Members of Faculty Senate voiced concerns about Ohio University administration's lack of communication and the proposed budget cuts to Board of Trustee members Monday in the wake of a university-wide conversation over OU’s alleged budget crisis.
The floor was opened up to faculty to ask Board of Trustees Chair Dave Scholl and Vice Chair Janelle Coleman questions about OU’s Fearlessly First strategic framework proposals that were released last week. Some of the proposals include extending the number of credit hours taught by faculty members and cutting majors with low enrollment.
Bill Reader, a senator for the Scripps College of Communications, said the university being “fearlessly first” means that faculty must also fearlessly speak truth to power. There has been a lack of honest account from the top administration about the proposed framework and budget cuts. Administration does not face that same potential level of cuts, Reader said.

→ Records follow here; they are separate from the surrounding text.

(** A boot record with a command line, one named module, one section header and a memory
    map, at physical address 0x9000. *)
Definition mb_sample : mem :=
  let w m a v := store32 m (0xC0000000 + a) v in
  let m := w ∅ 0x9000 0x6C in
  let m := w m 0x9010 0x9100 in
  let m := w m 0x9014 1 in
  let m := w m 0x9018 0x9200 in
  let m := w m 0x901C 1 in
  let m := w m 0x9020 40 in
  let m := w m 0x9024 0x9300 in
  let m := w m 0x902C 24 in
  let m := w m 0x9030 0x9400 in
  let m := w m 0x9200 0x150000 in
  let m := w m 0x9204 0x151234 in
  let m := w m 0x9208 0x9110 in
  let m := w m 0x930C 0x152000 in
  let m := w m 0x9314 0x100 in
  let m := store_bytes m 0xC0009100 [107; 49; 0] in
  store_bytes m 0xC0009110 [109; 0].

Lemma mb_sample_byte : byte_mem mb_sample.
Proof. unfold mb_sample, store32. auto 30 with rasta. Qed.

Lemma mb_sample_string p s : load_bytes mb_sample p (length s) = s -> Forall is_char s ->
  load8 mb_sample (p + Z.of_nat (length s)) = 0 -> (length s < 8)%nat -> 0 <= p -> p + 9 < 2 ^ 32 ->
  Forall (fun t => apart t.1 t.2 p (Z.of_nat (length s) + 1)) (tables mb_sample 0xC0009000) ->
  string_ok 8 mb_sample (tables mb_sample 0xC0009000) p.
Proof. intros. exists s. split; [by split|]. split; [done|]. split; [done|]. split; [lia|done]. Qed.

Lemma sample_apart p n : apart 0xC0009000 92 p n -> apart 0xC0009200 16 p n -> apart 0xC0009300 40 p n ->
  Forall (fun t => apart t.1 t.2 p n) [(0xC0009000, 92); (0xC0009200, 16); (0xC0009300, 40)].
Proof.
  intros H1 H2 H3. apply Forall_cons; split; [exact H1|]. apply Forall_cons; split; [exact H2|].
  apply Forall_cons; split; [exact H3|constructor].
Qed.

Lemma mb_sample_layout : mb_layout 8 mb_sample (u32 (0x9000 + KERNEL_BASE_ADDR)).
Proof.
  change (u32 (0x9000 + KERNEL_BASE_ADDR)) with 0xC0009000.
  assert (tables mb_sample 0xC0009000 = [(0xC0009000, 92); (0xC0009200, 16); (0xC0009300, 40)]) as Ht
    by (vm_compute; reflexivity).
  assert (mod_entries mb_sample 0xC0009000 = [0xC0009200]) as He by (vm_compute; reflexivity).
  assert (kptr mb_sample (0xC0009000 + 24) = 0xC0009200) as H24 by (vm_compute; reflexivity).
  assert (kptr mb_sample (0xC0009000 + 36) = 0xC0009300) as H36 by (vm_compute; reflexivity).
  assert (mb_mods_count mb_sample 0xC0009000 = 1) as H20 by (vm_compute; reflexivity).
  assert (mb_sym2_num mb_sample 0xC0009000 = 1) as H28 by (vm_compute; reflexivity).
  assert (kptr mb_sample (0xC0009000 + 16) = 0xC0009100) as H16 by (vm_compute; reflexivity).
  split; rewrite ?H24, ?H36, ?H20, ?H28, ?H16, ?He; intros; unfold apart; try lia.
  - apply mb_sample_byte.
  - apply (mb_sample_string _ [107; 49]);
      [by vm_compute|repeat constructor; lia|by vm_compute|simpl; lia|done|done|].
    rewrite Ht. apply sample_apart; simpl; unfold apart; lia.
  - constructor; [|constructor]. intros _ _.
    replace (kptr mb_sample (0xC0009200 + 8)) with 0xC0009110 by (vm_compute; reflexivity).
    apply (mb_sample_string _ [109]);
      [by vm_compute|repeat constructor; lia|by vm_compute|simpl; lia|done|done|].
    rewrite Ht. apply sample_apart; simpl; unfold apart; lia.
Qed.

Lemma multiboot_init_spec_witness : exists m',
  multiboot_init 8 mb_sample 0x9000 = Ret (0xC0009000, m', 0xC0152100) /\
  load32 m' 0xC0009018 = 0xC0009200 /\ load32 m' 0xC0009208 = 0xC0009110 /\
  load32 m' 0xC000930C = 0xC0152000 /\
  exists k', kmain_heap (mkK (mkHeap 0 0 0 0) ∅ pmm_start 0x202 false) 0xC0152100 = Ret k' /\
    0xC0152100 <= heap_base k'.
Proof.
  destruct (multiboot_init_spec 8 mb_sample 0x9000 (mkK (mkHeap 0 0 0 0) ∅ pmm_start 0x202 false)
              mb_sample_layout) as (m' & end_ & E & Hp & _ & Hle & Hin & _ & _ & Hh).
  assert (end_ = 0xC0152100) as ->.
  { assert (match multiboot_init 8 mb_sample 0x9000 with Ret (_, _, e) => e | Fault _ => 0 end = 0xC0152100)
      as Hc by (vm_compute; reflexivity). rewrite E in Hc. exact Hc. }
  exists m'. split; [exact E|].
  split; [rewrite Hp; [vm_compute; reflexivity|apply (bool_decide_eq_true_1 _); vm_compute; reflexivity]|].
  split; [rewrite Hp; [vm_compute; reflexivity|apply (bool_decide_eq_true_1 _); vm_compute; reflexivity]|].
  split; [rewrite Hp; [vm_compute; reflexivity|apply (bool_decide_eq_true_1 _); vm_compute; reflexivity]|].
  destruct (Hh eq_refl) as (k' & Ek & _ & Hb). exists k'. split; [exact Ek|]. apply Hb, Hin.
Defined.
(* ===== verification/SchedSpec.v ===== *)
(** Invariants and behaviour of the scheduler modelled in [Sched.v]. *)
From S2P Require Import Prelude Util Pmm Locks Sched.

(** ** The queue checks *)

(** The mask of [1 << pid], an [int] widened to 64 bits: bit 31 stands for all the high
    bits, and a shift by 32 or more wraps. *)
Definition pid_mask (pid : Z) : Z := u64 (int_bit pid).

Definition mask_table_ok (p n : nat) : bool :=
  Bool.eqb (Z.testbit (pid_mask (Z.of_nat p)) (Z.of_nat n))
    (Z.min (Z.of_nat n) 31 =? Z.of_nat p mod 32).

Lemma mask_table : forallb (fun p => forallb (mask_table_ok p) (seq 0 64)) (seq 0 64) = true.
Proof. vm_compute. reflexivity. Qed.

Lemma pid_mask_bits p n : 0 <= p < 64 -> 0 <= n < 64 ->
  Z.testbit (pid_mask p) n = (Z.min n 31 =? p mod 32).
Proof.
  intros Hp Hn. pose proof mask_table as H. rewrite forallb_forall in H.
  specialize (H (Z.to_nat p)). rewrite forallb_forall in H.
  assert (In (Z.to_nat p) (seq 0 64)) as Hi by (apply in_seq; lia).
  specialize (H Hi (Z.to_nat n)). assert (In (Z.to_nat n) (seq 0 64)) as Hj by (apply in_seq; lia).
  apply H in Hj. apply eqb_prop in Hj. by rewrite !Z2Nat.id in Hj by lia.
Qed.

(** The accumulator records the pids seen, modulo 32. *)
Definition seen_ok (enc : Z) (seen : list Z) : Prop :=
  0 <= enc < 2 ^ 64 /\ forall n, 0 <= n < 64 -> Z.testbit enc n = bool_decide (Z.min n 31 ∈ seen).

Lemma bittest_seen enc seen pid : seen_ok enc seen -> 0 <= pid < 64 ->
  BITTEST64 enc pid = bool_decide (pid mod 32 ∈ seen).
Proof.
  intros [Hr Hb] Hp. unfold BITTEST64. fold (pid_mask pid).
  pose proof (Z.mod_pos_bound pid 32 ltac:(lia)).
  case_bool_decide as Hin.
  - apply nz_true. intros H0.
    assert (Z.testbit (Z.land enc (pid_mask pid)) (pid mod 32) = false) as Hf by (by rewrite H0, Z.bits_0).
    rewrite Z.land_spec, Hb, pid_mask_bits in Hf by lia.
    rewrite Z.min_l, Z.eqb_refl, andb_true_r in Hf by lia. by rewrite bool_decide_eq_false in Hf.
  - apply nz_false. apply Z.bits_inj'. intros n Hn. rewrite Z.land_spec, Z.bits_0.
    destruct (Z.lt_ge_cases n 64).
    + rewrite Hb, pid_mask_bits by lia. destruct (Z.min n 31 =? pid mod 32) eqn:E; breflect.
      * rewrite E. rewrite bool_decide_eq_false_2 by done. done.
      * apply andb_false_r.
    + by rewrite (testbit_range enc 64) by lia.
Qed.

Lemma bitset_seen enc seen pid : seen_ok enc seen -> 0 <= pid < 64 ->
  seen_ok (BITSET64 enc pid) (pid mod 32 :: seen).
Proof.
  intros [Hr Hb] Hp. unfold BITSET64. fold (pid_mask pid). split.
  - apply lor_range; [lia|done|]. apply (wrap_range 64). lia.
  - intros n Hn. rewrite Z.lor_spec, Hb, pid_mask_bits by lia.
    destruct (Z.min n 31 =? pid mod 32) eqn:E; breflect.
    + rewrite orb_true_r. symmetry. apply bool_decide_eq_true_2. rewrite E. left.
    + rewrite orb_false_r. apply bool_decide_ext. split; [by right|].
      intros [?|?]%elem_of_cons; [lia|done].
Qed.

Section checks.
Context {E : Type} `{TaskEnv E}.
Implicit Types s : sched E.

Definition pid_of s (t : Z) : Z := from_option t_pid (-1) (tasks s !! t).
Definition queues s : list Z := ready_queue s ++ sleeping_queue s ++ exited_queue s.

Lemma check_queue_ok s : forall q enc seen, seen_ok enc seen ->
  (forall t, t ∈ q -> is_Some (tasks s !! t) /\ 0 <= pid_of s t < 64 /\
                      t <> current_task s /\ t <> idle_task s) ->
  NoDup seen ->
  if bool_decide (NoDup (map (fun t => pid_of s t mod 32) q ++ seen))
  then exists enc', check_queue s q enc = Ret enc' /\
         seen_ok enc' (reverse (map (fun t => pid_of s t mod 32) q) ++ seen)
  else check_queue s q enc = Fault FAssert.
Proof.
  induction q as [|t q IH]; intros enc seen Hs Hq Hnd; cbn [map app].
  - rewrite bool_decide_eq_true_2 by done. by exists enc.
  - cbn [check_queue]. destruct (Hq t) as ([tk Ht] & Hp & Hc & Hi); [left|].
    unfold deref. rewrite Ht. cbn [of_option mbind outcome_bind].
    rewrite (proj2 (Z.eqb_neq t _) Hc), (proj2 (Z.eqb_neq t _) Hi). cbn [negb andb c_assert].
    unfold pid_of in Hp. rewrite Ht in Hp. cbn [from_option] in Hp.
    rewrite (bittest_seen enc seen) by done.
    assert (pid_of s t = t_pid tk) as -> by (unfold pid_of; by rewrite Ht).
    destruct (decide (t_pid tk mod 32 ∈ seen)) as [Hin|Hin].
    + rewrite (bool_decide_eq_true_2 _ Hin).
      rewrite bool_decide_eq_false_2; [done|]. rewrite NoDup_cons, elem_of_app. tauto.
    + rewrite (bool_decide_eq_false_2 _ Hin). cbn [negb c_assert mbind outcome_bind].
      specialize (IH (BITSET64 enc (t_pid tk)) (t_pid tk mod 32 :: seen)).
      ospecialize* IH; [by apply bitset_seen|intros; apply Hq; by right|by constructor|].
      assert (NoDup (map (fun t => pid_of s t mod 32) q ++ t_pid tk mod 32 :: seen) <->
              NoDup (t_pid tk mod 32 :: map (fun t => pid_of s t mod 32) q ++ seen)) as Hiff.
      { by rewrite Permutation_middle. }
      rewrite (bool_decide_ext _ _ Hiff) in IH.
      case_bool_decide; [|done]. destruct IH as (enc' & E1 & Hs'). exists enc'. split; [done|].
      rewrite reverse_cons, <- app_assoc. done.
Qed.

Definition pids_mod32 s : list Z := map (fun t => pid_of s t mod 32) (queues s).

Lemma seen_nil : seen_ok 0 [].
Proof.
  split; [lia|]. intros n _. rewrite Z.bits_0. symmetry. apply bool_decide_eq_false_2, not_elem_of_nil.
Qed.

Lemma perform_checks_ok s :
  (forall t, t ∈ queues s -> is_Some (tasks s !! t) /\ 0 <= pid_of s t < 64 /\
                             t <> current_task s /\ t <> idle_task s) ->
  scheduler_perform_checks s =
    if bool_decide (NoDup (pids_mod32 s)) then Ret tt else Fault FAssert.
Proof.
  intros Hq. unfold scheduler_perform_checks, pids_mod32, queues in *. rewrite !map_app.
  assert (ready_queue s ⊆ ready_queue s ++ sleeping_queue s ++ exited_queue s) as Hi1
    by (clear; set_solver).
  assert (sleeping_queue s ⊆ ready_queue s ++ sleeping_queue s ++ exited_queue s) as Hi2
    by (clear; set_solver).
  assert (exited_queue s ⊆ ready_queue s ++ sleeping_queue s ++ exited_queue s) as Hi3
    by (clear; set_solver).
  set (P := map (fun t => pid_of s t mod 32)) in *.
  assert (forall q, q ⊆ ready_queue s ++ sleeping_queue s ++ exited_queue s ->
    forall enc seen, seen_ok enc seen -> NoDup seen ->
    if bool_decide (NoDup (P q ++ seen))
    then exists enc', check_queue s q enc = Ret enc' /\ seen_ok enc' (reverse (P q) ++ seen)
    else check_queue s q enc = Fault FAssert) as Hc.
  { intros q Hsub enc seen H1 H2. apply check_queue_ok; auto. }
  assert (forall a b : list Z, NoDup (reverse a ++ b) <-> NoDup (a ++ b)) as Hrev.
  { intros a b. by rewrite (reverse_Permutation a). }
  fold (P (ready_queue s)) (P (sleeping_queue s)) (P (exited_queue s)).
  pose proof (Hc (ready_queue s) Hi1 0 [] seen_nil (NoDup_nil_2)) as H1.
  rewrite app_nil_r in H1.
  case_bool_decide as Hn1; cycle 1.
  { rewrite H1. rewrite bool_decide_eq_false_2; [done|]. intros Hn. apply Hn1.
    by apply NoDup_app in Hn as [? _]. }
  destruct H1 as (e1 & -> & Hs1). cbn [mbind outcome_bind]. rewrite app_nil_r in Hs1.
  pose proof (Hc (sleeping_queue s) Hi2 e1 _ Hs1) as H2.
  ospecialize* H2. { by rewrite reverse_Permutation. }
  case_bool_decide as Hn2; cycle 1.
  { rewrite H2. rewrite bool_decide_eq_false_2; [done|]. intros Hn. apply Hn2.
    rewrite Permutation_app_comm. apply Hrev. rewrite app_assoc in Hn.
    by apply NoDup_app in Hn as [? _]. }
  destruct H2 as (e2 & -> & Hs2). cbn [mbind outcome_bind].
  pose proof (Hc (exited_queue s) Hi3 e2 _ Hs2) as H3.
  ospecialize* H3. { by apply Hrev. }
  assert (NoDup (P (exited_queue s) ++ reverse (P (sleeping_queue s)) ++ reverse (P (ready_queue s))) <->
          NoDup (P (ready_queue s) ++ P (sleeping_queue s) ++ P (exited_queue s))) as Hiff.
  { rewrite !reverse_Permutation. by rewrite (Permutation_app_comm (P (exited_queue s))),
      (Permutation_app_comm (P (sleeping_queue s)) (P (ready_queue s))), <- app_assoc. }
  rewrite (bool_decide_ext _ _ Hiff) in H3. case_bool_decide; [|by rewrite H3].
  destruct H3 as (e3 & -> & _). done.
Qed.
(** C35: [gdt_init] builds, behind the selectors the scheduler loads, flat 4 GiB segments of
    the right ring and type, a task state segment whose limit covers the I/O map, clears
    IOPL and forbids every port to ring 3. After [task_iomap_set] on a task's map and
    [gdt_iomap_set] of it, as the system call that opens a port does, the processor lets
    ring 3 use a port exactly when it is the one just allowed, or another one the task's
    map already allowed; the map's last byte, which the processor reads for port 65535, is
    not overwritten. *)
Theorem io_permission_spec (g : gdt) (entries_addr tss_addr stack : Z) (iomap : list Z) (port allow : Z) :
  length (gdt_entries g) = 6%nat -> 0 <= tss_addr < 2 ^ 32 -> 0 <= g_eflags g < 2 ^ 32 ->
  length iomap = IOMAP_BYTES -> Forall (fun b => 0 <= b < 256) iomap -> 0 <= port < 65536 ->
  exists g' iomap' g'',
    gdt_init g entries_addr tss_addr stack = Ret g' /\ flat_gdt g' tss_addr /\
    Z.land (g_eflags g') 0x3000 = 0 /\
    (forall p, 0 <= p < 65536 -> io_allowed (tss g') p = false) /\
    task_iomap_set iomap port allow = Ret iomap' /\ gdt_iomap_set g' iomap' = Ret g'' /\
    (forall p, 0 <= p < 65536 ->
       Ret (io_allowed (tss g'') p) =
       if p =? port then Ret (nz allow) else negb <$> task_iomap_test iomap p) /\
    last (ts_iomap (tss g'')) = Some 0xFF /\ flat_gdt g'' tss_addr.
Proof.
  intros Hg Ha He Hlen Hby Hp.
  destruct (gdt_init_flat g entries_addr tss_addr stack Hg Ha He) as (g' & E1 & Hf & Hio & Hno & Hmap).
  destruct (task_iomap_ok iomap port allow Hlen Hby Hp) as (iomap' & E2 & Hlen' & Hby' & Ht).
  exists g', iomap'. eexists. split; [exact E1|]. split; [exact Hf|]. split; [exact Hio|]. split; [exact Hno|].
  split; [exact E2|]. unfold gdt_iomap_set. pose proof IOMAP_BYTES_8192.
  rewrite (proj2 (Z.leb_le _ _)) by (unfold IOMAP_SIZE; change (65536 / 8) with 8192; lia).
  cbn [c_assert mbind outcome_bind]. split; [done|]. cbn [with_tss_entry tss].
  assert (drop (length iomap') (ts_iomap (tss g')) = [0xFF]) as ->.
  { rewrite Hmap, Hlen', drop_replicate. unfold IOMAP_SIZE.
    replace (Z.to_nat (65536 / 8 + 1) - IOMAP_BYTES)%nat with 1%nat; [done|].
    change (65536 / 8 + 1) with 8193. lia. }
  split; [|split; [apply last_snoc|by destruct Hf]].
  intros p Hpp. pose proof (Ht p Hpp) as Hpt.
  erewrite (io_allowed_iomap (mkTss _ _ _ _ _ _ _ _ _ _ (iomap' ++ [0xFF]))) in Hpt by done.
  destruct (p =? port).
  - injection Hpt as Hpt. f_equal. apply (f_equal negb) in Hpt. rewrite !negb_involutive in Hpt. exact Hpt.
  - rewrite <- Hpt. cbn. by rewrite negb_involutive.
Qed.
(* ===== verification/Timer.v ===== *)
(** [kernel/timer.c]: the programmable interval timer, the millisecond clock and the table
    of timer callbacks. *)
From S2P Require Import Prelude Util Locks Sched Irq.

Definition PORT_COMMAND : Z := 0x43.
Definition PORT_DATA : Z := 0x40.
Definition ICW : Z := 0x36.
Definition INTERNAL_FREQ : Z := 1193180.
Definition FREQ : Z := 100.
Definition TICKS_PER_MS : Z := 1000 / FREQ.
Definition MAX_TIMERS : Z := 10.
Definition IRQ_TIMER : Z := 0.

Record timer_info : Type := mkTimer {
  ti_id : Z;
  ti_callback : Z;
  ti_data : Z;
  ti_period : Z;
  ti_recurring : bool;
  ti_last_triggered : Z
}.
Definition zero_timer : timer_info := mkTimer 0 0 0 0 false 0.

(** The static variables of the file and the flags register. *)
Record timer : Type := mkT {
  current_timestamp : Z;
  ticks : Z;
  timers : list timer_info;
  timer_count : Z;
  next_timer_id : Z;
  t_eflags : Z
}.
Definition timer_start (eflags : Z) : timer :=
  mkT 0 0 (replicate (Z.to_nat MAX_TIMERS) zero_timer) 0 0 eflags.

Definition timer_timestamp (t : timer) : Z := current_timestamp t.
Definition timer_ticks (t : timer) : Z := ticks t.

(** The ports written by [timer_init], and the handler it installs. *)
Definition timer_init (p : pic) (irq_handler : Z) : outcome (pic * list io_write) :=
  let divisor := INTERNAL_FREQ / FREQ in
  p ← pic_install p IRQ_TIMER irq_handler;
  Ret (p, [Outb PORT_COMMAND ICW; Outb PORT_DATA (LOBYTE divisor); Outb PORT_DATA (HIBYTE divisor)]).

(** [last_triggered] keeps the value the slot had. *)
Definition timer_schedule (t : timer) (callback data period : Z) (recurring : bool) : outcome (Z * timer) :=
  _ ← c_assert (timer_count t <? MAX_TIMERS - 1);
  let '(ifstate, eflags) := disable_if (t_eflags t) in
  let id := u32 (next_timer_id t) in
  slot ← of_option FMem (timers t !! Z.to_nat (timer_count t));
  Ret (id, mkT (current_timestamp t) (ticks t)
         (<[Z.to_nat (timer_count t) := mkTimer id callback data period recurring (ti_last_triggered slot)]> (timers t))
         (timer_count t + 1) (s32 (next_timer_id t + 1)) (restore_if eflags ifstate)).
(** The macro [SERIALIZE] for a type of [width] bytes. *)
Definition SERIALIZE (width : nat) (m : mem) (s : serializer) (val : Z) : outcome (mem * serializer) :=
  _ ← c_assert (negb (nz (s_locked s)));
  '(buf, max_size, s) ← serialize_buffer s;
  _ ← c_assert (nz buf && (Z.of_nat width <=? max_size));
  s ← serialize_buffer_finish s (Z.of_nat width);
  Ret (store_bytes m buf (le_encode width val), s).

Definition serialize_int := SERIALIZE 4.
Definition serialize_size_t := SERIALIZE 4.
Definition serialize_int64 := SERIALIZE 8.

Definition serializer_finish (s : serializer) : Z := s_pos s.

Definition deserializer_init (buffer buffer_size : Z) : deserializer := mkDes buffer buffer_size 0.

Definition deserialize_buffer (d : deserializer) (size : Z) : outcome (Z * deserializer) :=
  _ ← c_assert (size <=? u32 (d_size d - d_pos d));
  Ret (d_buffer d + d_pos d, mkDes (d_buffer d) (d_size d) (u32 (d_pos d + size))).

Definition deserialize_word (width : nat) (m : mem) (d : deserializer) : outcome (Z * deserializer) :=
  '(buf, d) ← deserialize_buffer d (Z.of_nat width);
  _ ← c_assert (nz buf);
  Ret (le_decode (load_bytes m buf width), d).

Definition deserialize_int (m : mem) (d : deserializer) : outcome (Z * deserializer) :=
  '(v, d) ← deserialize_word 4 m d; Ret (s32 v, d).
Definition deserialize_size_t (m : mem) (d : deserializer) : outcome (Z * deserializer) :=
  deserialize_word 4 m d.
Definition deserialize_int64 (m : mem) (d : deserializer) : outcome (Z * deserializer) :=
  '(v, d) ← deserialize_word 8 m d; Ret (s64 v, d).
(* ===== verification/Vmm.v ===== *)
(** [kernel/vmm.c]: the page tables. Physical memory is a store of 32-bit words; the kernel
    reads and writes through virtual addresses, which the definitions of the first section
    translate the way the i386 does. The page directory and the page tables of the running
    address space are reached through the recursive entry 1023 of the directory.

    Accesses go through the walk of the tables. That is what the processor does as long as
    its translation cache agrees with them: [vmm_map], [vmm_remap] and [vmm_unmap] reload
    [cr3] after they change an entry and before they use the page it maps, and
    [vmm_switch_pagedir] reloads it by switching. [vmm_reset_current_pagedir] changes entries
    and does not reload [cr3]; it does not use the pages it unmaps either. [tlb_walk] is the
    processor's translation with a cache in front of the walk, for what that leaves behind. *)
From S2P Require Import Prelude Util Pmm.

Definition VMM_PAGE_PRESENT : Z := 0x1.
Definition VMM_PAGE_WRITABLE : Z := 0x2.
Definition VMM_PAGE_USER : Z := 0x4.
Definition KERNEL_BASE_ADDR : Z := 0xC0000000.
Definition KERNEL_START : Z := 0xC0000000.
Definition USER_START : Z := 0x1000.
Definition USER_END : Z := 0xBFFFFFFF.

Definition PTE_PRESENT : Z := 1.
Definition PTE_FRAME : Z := 0xFFFFF000.
Definition PTE_FLAGS : Z := 0x00000FFF.
Definition PDE_PRESENT : Z := 1.
Definition PDE_WRITABLE : Z := Z.shiftl 1 1.
Definition PDE_USER : Z := Z.shiftl 1 2.
Definition PDE_FRAME : Z := 0xFFFFF000.
Definition PDE_FLAGS : Z := 0x00000FFF.

Definition PAGE_DIRECTORY_INDEX (x : Z) : Z := Z.land (Z.shiftr x 22) 0x3ff.
Definition PAGE_TABLE_INDEX (x : Z) : Z := Z.land (Z.shiftr x 12) 0x3ff.

Definition USER_PDE_START : Z := 0.
Definition USER_PDE_END : Z := PAGE_DIRECTORY_INDEX KERNEL_START - 1.
Definition KERNEL_PDE_START : Z := PAGE_DIRECTORY_INDEX KERNEL_START.
Definition KERNEL_PDE_END : Z := 1022.
Definition RECURSIVE_MAPPING_PDE : Z := 1023.

(** ** The memory management unit *)
Abbreviation pmem := (gmap Z Z).
Definition pload (p : pmem) (a : Z) : Z := default 0 (p !! a).
Definition pstore (p : pmem) (a v : Z) : pmem := <[a := u32 v]> p.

“Before cutting bone from the bottom, let’s be fearlessly first by acknowledging there is too much fat at the top,” Reader said.
Reader questioned why, under the proposed frameworks, faculty members will have to take on more work while administration will not. Reader said that faculty members provide a return to the university on their salaries while administrators’ work is not reflective of their salaries.
“Can any executive at the top of the pay scale show a return on investment for salaries at or above $200,000 per year, which, in Athens, buys a house?” Reader said. “A house is not a salary.”
In regards to the higher teaching load, Scholl said he believed the change had to be made in accordance with state law. He also said administrative salaries were looked at about three years ago. The salaries were based off market pay data in which pay was determined by administrators meeting their mission goals, he said.
Faculty salaries are not determined on that same basis, Scholl said.
Gary Holcomb, professor of African American studies, echoed Reader. The university might close Holcomb’s department due to its small size, he said. He also said the administration needs to find a way to address budget cuts without cutting faculty in smaller departments that are most in jeopardy of being affected.
“I would ask you to ask the president instead to find ways to address our issues that don't damage our academic mission,” Holcomb said. “Arts and Sciences and other colleges are down past the bone marrow … and have been this way for several years now.”
Coleman said there will be more clear and transparent communication by the administration and that President Duane Nellis will also be told that faculty want to collaborate more in the future.
“I understand that communication is key to us moving forward on anything,” Coleman said. “We want to do this together, and we want to get this done for our students, for our faculty, for our community.”
The trustees left the meeting after about half an hour, though faculty members still had questions. After the trustees left, senators continued the conversation on strategic framework proposals. Senators focused on proposed faculty workloads, the changes for each college and the timeline for implementing the changes.
Julie White, a senator from the College of Arts and Sciences, said that while the university needs to adapt to the changing college and career atmosphere, the proposed changes will need to continue to keep OU a liberal arts college at its heart.
“Everything I've read about what the next generation of college students needs suggested they still need a liberal arts college education. And what I’m worried about is that so much of the language of innovation is about displacing that,” White said. “We know that the average student who graduates from college in the next five years will have not just three jobs but three different careers. We cannot treat university education like it's a training program. It’s not.”
White said it comes down to OU changing its branding and message. She doesn’t trust the way that reimagining university education is going right now. Faculty are in touch with market changes and want to be a part of the framework conversation but aren’t being consulted, she said.
“A lot of us are pretty apt scholars of the contemporary context in the job market and contemporary conversations about education,” White said. “So the fact that we're kind of shut out is … doing harm to the university.”